TASK PROMPT: Take from the listing each line that has the string "assert".

ENTRIES PROVIDED:
★ ★ ★ ★ ★

(** The checks pass exactly on a trusted chain that the token presents. *)
Lemma token_chain_Ok now token root certs :
  token_chain now token root = Ok certs <-> presents token certs /\ trusted_chain now root certs.
Proof.
  unfold token_chain, presents. split.
  - intros (h & Hh%map_err_Ok & Hr)%res_bind_Ok. destruct h as [| |l]; [done..|].
    apply res_bind_Ok in Hr as (cs & Hcs%map_err_Ok & Hr).
    destruct (match root with Some _ => _ | None => _ end) eqn:Hroot; [done|].
    apply res_bind_Ok in Hr as ([] & (Hv & Hs)%map_err_Ok%validateX5CChain_Ok & Hr). injection Hr as <-.
    split; [by exists l|]. constructor; [|done|done]. destruct root; [|done]. by apply negb_false_iff in Hroot.
  - intros [(l & -> & Hcs) [Hroot Hv Hs]]. cbn [map_err mbind res_bind]. rewrite Hcs. cbn [map_err mbind res_bind].
    assert (match root with Some root => negb (Cert_Equal root (ch_Root certs)) | None => false end = false) as ->.
    { destruct root; [|done]. by rewrite Hroot. }
    by rewrite (proj2 (validateX5CChain_Ok _ _ _ _) (conj Hv Hs)).
Qed.

Lemma token_chain_Err now token root err :
  token_chain now token root = Err err -> ~ exists certs, presents token certs /\ trusted_chain now root certs.
Proof. intros He (certs & Hc%token_chain_Ok). congruence. Qed.

(** *** The size bound *)
Lemma size_evictStale now entries : (size (evictStaleEntries now entries) <= size entries)%nat.
Proof. apply map_subseteq_size, map_filter_subseteq. Qed.

Lemma oldest_in l found k t :
  oldest l found = Some (k, t) -> found = Some (k, t) \/ exists e, (k, e) ∈ l.
Proof.
  revert found. induction l as [|[k' e] l IH]; intros found; cbn [oldest]; [auto|].
  intros [Hf|(e' & He)]%IH; [|right; exists e'; by apply list_elem_of_further].
  destruct found as [[k0 t0]|]; [destruct (_ <? t0)|]; simplify_eq; auto;
    right; exists e; apply list_elem_of_here.
Qed.

Lemma oldest_some l k t : is_Some (oldest l (Some (k, t))).
Proof.
  revert k t. induction l as [|[k' e] l IH]; intros k t; cbn [oldest]; [eauto|].
  destruct (_ <? t); apply IH.
Qed.

Lemma size_evictOldest (entries : Cache) : entries <> ∅ -> S (size (evictOldestEntry entries)) = size entries.
Proof.
  intros Hne. unfold evictOldestEntry.
  destruct (oldest (map_to_list entries) None) as [[k t]|] eqn:Ho.
  - apply oldest_in in Ho as [?|(e & He%elem_of_map_to_list)]; [done|].
    rewrite map_size_delete, He. assert (size entries <> 0)%nat by (by apply map_size_non_empty_iff). lia.
  - exfalso. destruct (map_to_list entries) as [|[k e] l] eqn:Hl.
    + apply Hne. by apply map_to_list_empty_iff.
    + cbn in Ho. destruct (oldest_some l k (ce_fetchedAt e)) as [? Hs]. congruence.
Qed.

Lemma storeCRL_size ne ns key crl entries :
  Z.of_nat (size entries) <= crlMaxEntries -> Z.of_nat (size (storeCRL ne ns key crl entries)) <= crlMaxEntries.
Proof.
  intros Hsz. unfold storeCRL. rewrite map_size_insert.
  case_bool_decide as Hk; cbn [andb].
  - destruct (Z.leb_spec crlMaxEntries (Z.of_nat (size entries))) as [Hfull|Hroom].
    + set (e := evictStaleEntries ne entries). pose proof (size_evictStale ne entries) as He. fold e in He.
      destruct (Z.leb_spec crlMaxEntries (Z.of_nat (size e))) as [Hfull'|Hroom'].
      * assert (e <> ∅) as Hne by (intros Hem; rewrite Hem, map_size_empty in Hfull'; unfold crlMaxEntries in *; lia).
        pose proof (size_evictOldest e Hne). case_match; cbn; lia.
      * case_match; cbn; lia.
    + rewrite Hk. cbn. lia.
  - destruct (entries !! key); [cbn; lia|done].
Qed.

Lemma storeCRL_entries ne ns key crl entries (P : string -> crlEntry -> Prop) :
  map_Forall P entries -> P key {| ce_crl := crl; ce_fetchedAt := ns |} ->
  map_Forall P (storeCRL ne ns key crl entries).
Proof.
  intros Hall Hp. unfold storeCRL. apply map_Forall_insert_2; [done|].
  case_match; [|done]. assert (map_Forall P (evictStaleEntries ne entries)) as He
    by (intros k e [Hk _]%map_lookup_filter_Some; by apply Hall).
  case_match; [|done]. unfold evictOldestEntry. case_match; [|done]. case_match.
  by apply map_Forall_delete.
Qed.

Lemma crl_step_ok entries entries' : crl_step entries entries' -> cache_ok entries -> cache_ok entries'.
Proof.
  intros [ne ns url issuer data crl e Ha|e] [Hs He]; [|constructor; [by unfold CRLCache_Close; rewrite map_size_empty|apply map_Forall_empty]].
  apply acceptCRL_Ok in Ha as [Hv Hn]. constructor; [by apply storeCRL_size|]. apply storeCRL_entries; [done|]. by exists url, issuer.
Qed.

Lemma crl_steps_ok entries entries' : rtc crl_step entries entries' -> cache_ok entries -> cache_ok entries'.
Proof. induction 1; eauto using crl_step_ok. Qed.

★ ★ ★ ★ ★

TASK ANSWER:
    assert (match root with Some root => negb (Cert_Equal root (ch_Root certs)) | None => false end = false) as ->.
    rewrite map_size_delete, He. assert (size entries <> 0)%nat by (by apply map_size_non_empty_iff). lia.
      * assert (e <> ∅) as Hne by (intros Hem; rewrite Hem, map_size_empty in Hfull'; unfold crlMaxEntries in *; lia).
  case_match; [|done]. assert (map_Forall P (evictStaleEntries ne entries)) as He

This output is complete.